Nothing in the data may be altered; the answer is a verbatim copy of it.

(Material supplied)

(** [getTemp] alone keeps its promise: called again on a node that has
    its temporary, it returns the name and leaves the store as it is. *)
Lemma getTemp_cached rec this n σ :
  nodes σ !! this = Some n →
  truthy (temporaryVariable n) = true →
  getTemp rec this σ = Done (toStr (temporaryVariable n)) σ.
Proof.
  intros Hn Ht. unfold getTemp, bind, getNode. rewrite Hn, Ht. simpl.
  by rewrite Hn.
Qed.

(** Once a node has its temporary, [toGLSLBase] takes the branch of
    [toGLSL]: the node is written out again. *)
Lemma toGLSLBase_after_hoist fuel this n σ :
  nodes σ !! this = Some n →
  temporaryVariable n ≠ None →
  toGLSLBase (S fuel) this σ = toGLSL (toGLSLBase fuel) this σ.
Proof.
  intros Hn Ht. simpl. unfold toGLSLBase_body, bind, getNode. rewrite Hn.
  assert (useTempVar n = false) as ->; [|done].
  unfold useTempVar, isVariableNodeN.
  destruct (isInternal n); [done|]. simpl.
  destruct (fields n); try done; by rewrite bool_decide_eq_true_2.
Qed.

(** C3: a vector used by two sums is hoisted by its first rendering and
    written out in full by the second, in the same context; one
    declaration is pushed. *)
Theorem second_rendering_is_inline :
  returned renderTwice =
    Some ("temp_0", "vec3(1.0000, 2.0000, 3.0000)",
          [nl +:+ "// From at eval (sketch.js:5:12)" +:+ nl +:+
           "vec3 temp_0 = vec3(1.0000, 2.0000, 3.0000);"]).
Proof. vm_compute. reflexivity. Qed.

(** ** Code generator *)

(** An operand that has its temporary is rendered by that name alone,
    whatever its type and the type of the node. *)
Lemma processOperand_cached rec this operand o σ :
  nodes σ !! operand = Some o →
  truthy (temporaryVariable o) = true →
  processOperand rec this operand σ = Done (toStr (temporaryVariable o)) σ.
Proof.
  intros Ho Ht. unfold processOperand, bind, getNode. by rewrite Ho, Ht.
Qed.

(** C6: the int operand of a float sum is cast when its temporary is
    allocated by this rendering, and is not cast when the temporary is
    already there. *)
Theorem hoisted_int_operand_not_cast :
  returned intInFloatSums =
    Some ("float(temp_0) + 1.0000", "temp_0 - 2.0000",
          [nl +:+ "// From at eval (sketch.js:5:12)" +:+ nl +:+ "int temp_0 = 1;"]).
Proof. vm_compute. reflexivity. Qed.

(End Material supplied)

Response to this task:
(** [getTemp] alone keeps its promise: called again on a node that has
    its temporary, it returns the name and leaves the store as it is. *)
Lemma getTemp_cached rec this n σ :
  nodes σ !! this = Some n →
  truthy (temporaryVariable n) = true →
  getTemp rec this σ = Done (toStr (temporaryVariable n)) σ.
Proof.
  intros Hn Ht. unfold getTemp, bind, getNode. rewrite Hn, Ht. simpl.
  by rewrite Hn.
Qed.

(** Once a node has its temporary, [toGLSLBase] takes the branch of
    [toGLSL]: the node is written out again. *)
Lemma toGLSLBase_after_hoist fuel this n σ :
  nodes σ !! this = Some n →
  temporaryVariable n ≠ None →
  toGLSLBase (S fuel) this σ = toGLSL (toGLSLBase fuel) this σ.
Proof.
  intros Hn Ht. simpl. unfold toGLSLBase_body, bind, getNode. rewrite Hn.
  assert (useTempVar n = false) as ->; [|done].
  unfold useTempVar, isVariableNodeN.
  destruct (isInternal n); [done|]. simpl.
  destruct (fields n); try done; by rewrite bool_decide_eq_true_2.
Qed.

(** C3: a vector used by two sums is hoisted by its first rendering and
    written out in full by the second, in the same context; one
    declaration is pushed. *)
Theorem second_rendering_is_inline :
  returned renderTwice =
    Some ("temp_0", "vec3(1.0000, 2.0000, 3.0000)",
          [nl +:+ "// From at eval (sketch.js:5:12)" +:+ nl +:+
           "vec3 temp_0 = vec3(1.0000, 2.0000, 3.0000);"]).
Proof. vm_compute. reflexivity. Qed.

(** ** Code generator *)

(** An operand that has its temporary is rendered by that name alone,
    whatever its type and the type of the node. *)
Lemma processOperand_cached rec this operand o σ :
  nodes σ !! operand = Some o →
  truthy (temporaryVariable o) = true →
  processOperand rec this operand σ = Done (toStr (temporaryVariable o)) σ.
Proof.
  intros Ho Ht. unfold processOperand, bind, getNode. by rewrite Ho, Ht.
Qed.

(** C6: the int operand of a float sum is cast when its temporary is
    allocated by this rendering, and is not cast when the temporary is
    already there. *)
Theorem hoisted_int_operand_not_cast :
  returned intInFloatSums =
    Some ("float(temp_0) + 1.0000", "temp_0 - 2.0000",
          [nl +:+ "// From at eval (sketch.js:5:12)" +:+ nl +:+ "int temp_0 = 1;"]).
Proof. vm_compute. reflexivity. Qed.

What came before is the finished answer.